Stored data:
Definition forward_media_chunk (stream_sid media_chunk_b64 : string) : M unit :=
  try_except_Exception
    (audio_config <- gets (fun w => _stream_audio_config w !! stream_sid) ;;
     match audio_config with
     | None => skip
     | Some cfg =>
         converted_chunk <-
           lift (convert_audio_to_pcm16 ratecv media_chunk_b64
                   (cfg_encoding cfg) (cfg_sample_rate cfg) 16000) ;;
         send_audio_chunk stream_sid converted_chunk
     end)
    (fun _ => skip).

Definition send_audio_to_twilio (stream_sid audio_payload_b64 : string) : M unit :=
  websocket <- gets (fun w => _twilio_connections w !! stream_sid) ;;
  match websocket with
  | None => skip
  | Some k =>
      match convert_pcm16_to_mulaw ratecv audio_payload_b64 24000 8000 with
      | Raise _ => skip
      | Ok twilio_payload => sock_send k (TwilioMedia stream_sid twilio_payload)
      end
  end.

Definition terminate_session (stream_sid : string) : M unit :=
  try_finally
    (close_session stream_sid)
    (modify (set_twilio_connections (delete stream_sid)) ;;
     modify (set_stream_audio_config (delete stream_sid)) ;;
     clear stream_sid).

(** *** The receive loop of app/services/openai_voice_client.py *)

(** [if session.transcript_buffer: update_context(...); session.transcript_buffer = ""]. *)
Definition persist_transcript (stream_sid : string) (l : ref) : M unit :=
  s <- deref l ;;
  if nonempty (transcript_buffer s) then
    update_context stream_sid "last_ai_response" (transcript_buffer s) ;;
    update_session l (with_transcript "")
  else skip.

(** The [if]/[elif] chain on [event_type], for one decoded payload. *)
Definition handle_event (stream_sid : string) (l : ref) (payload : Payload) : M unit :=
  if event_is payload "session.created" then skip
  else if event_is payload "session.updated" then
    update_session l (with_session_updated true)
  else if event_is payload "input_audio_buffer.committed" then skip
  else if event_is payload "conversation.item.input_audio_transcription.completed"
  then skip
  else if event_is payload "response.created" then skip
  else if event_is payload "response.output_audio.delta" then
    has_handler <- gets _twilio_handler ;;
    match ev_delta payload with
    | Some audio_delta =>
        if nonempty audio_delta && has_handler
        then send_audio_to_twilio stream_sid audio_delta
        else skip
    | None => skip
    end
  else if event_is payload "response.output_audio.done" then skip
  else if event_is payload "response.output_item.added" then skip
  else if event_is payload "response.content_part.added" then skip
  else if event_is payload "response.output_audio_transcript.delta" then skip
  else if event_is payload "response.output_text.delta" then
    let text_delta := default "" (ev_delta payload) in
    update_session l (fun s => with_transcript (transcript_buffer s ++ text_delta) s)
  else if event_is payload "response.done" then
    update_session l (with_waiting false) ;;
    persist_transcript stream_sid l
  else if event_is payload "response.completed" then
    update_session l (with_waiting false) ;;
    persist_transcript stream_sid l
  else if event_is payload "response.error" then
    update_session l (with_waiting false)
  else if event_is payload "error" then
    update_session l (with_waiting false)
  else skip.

Work instructions –
All entries above are to be transcribed verbatim.

Task result –
Definition forward_media_chunk (stream_sid media_chunk_b64 : string) : M unit :=
  try_except_Exception
    (audio_config <- gets (fun w => _stream_audio_config w !! stream_sid) ;;
     match audio_config with
     | None => skip
     | Some cfg =>
         converted_chunk <-
           lift (convert_audio_to_pcm16 ratecv media_chunk_b64
                   (cfg_encoding cfg) (cfg_sample_rate cfg) 16000) ;;
         send_audio_chunk stream_sid converted_chunk
     end)
    (fun _ => skip).

Definition send_audio_to_twilio (stream_sid audio_payload_b64 : string) : M unit :=
  websocket <- gets (fun w => _twilio_connections w !! stream_sid) ;;
  match websocket with
  | None => skip
  | Some k =>
      match convert_pcm16_to_mulaw ratecv audio_payload_b64 24000 8000 with
      | Raise _ => skip
      | Ok twilio_payload => sock_send k (TwilioMedia stream_sid twilio_payload)
      end
  end.

Definition terminate_session (stream_sid : string) : M unit :=
  try_finally
    (close_session stream_sid)
    (modify (set_twilio_connections (delete stream_sid)) ;;
     modify (set_stream_audio_config (delete stream_sid)) ;;
     clear stream_sid).

(** *** The receive loop of app/services/openai_voice_client.py *)

(** [if session.transcript_buffer: update_context(...); session.transcript_buffer = ""]. *)
Definition persist_transcript (stream_sid : string) (l : ref) : M unit :=
  s <- deref l ;;
  if nonempty (transcript_buffer s) then
    update_context stream_sid "last_ai_response" (transcript_buffer s) ;;
    update_session l (with_transcript "")
  else skip.

(** The [if]/[elif] chain on [event_type], for one decoded payload. *)
Definition handle_event (stream_sid : string) (l : ref) (payload : Payload) : M unit :=
  if event_is payload "session.created" then skip
  else if event_is payload "session.updated" then
    update_session l (with_session_updated true)
  else if event_is payload "input_audio_buffer.committed" then skip
  else if event_is payload "conversation.item.input_audio_transcription.completed"
  then skip
  else if event_is payload "response.created" then skip
  else if event_is payload "response.output_audio.delta" then
    has_handler <- gets _twilio_handler ;;
    match ev_delta payload with
    | Some audio_delta =>
        if nonempty audio_delta && has_handler
        then send_audio_to_twilio stream_sid audio_delta
        else skip
    | None => skip
    end
  else if event_is payload "response.output_audio.done" then skip
  else if event_is payload "response.output_item.added" then skip
  else if event_is payload "response.content_part.added" then skip
  else if event_is payload "response.output_audio_transcript.delta" then skip
  else if event_is payload "response.output_text.delta" then
    let text_delta := default "" (ev_delta payload) in
    update_session l (fun s => with_transcript (transcript_buffer s ++ text_delta) s)
  else if event_is payload "response.done" then
    update_session l (with_waiting false) ;;
    persist_transcript stream_sid l
  else if event_is payload "response.completed" then
    update_session l (with_waiting false) ;;
    persist_transcript stream_sid l
  else if event_is payload "response.error" then
    update_session l (with_waiting false)
  else if event_is payload "error" then
    update_session l (with_waiting false)
  else skip.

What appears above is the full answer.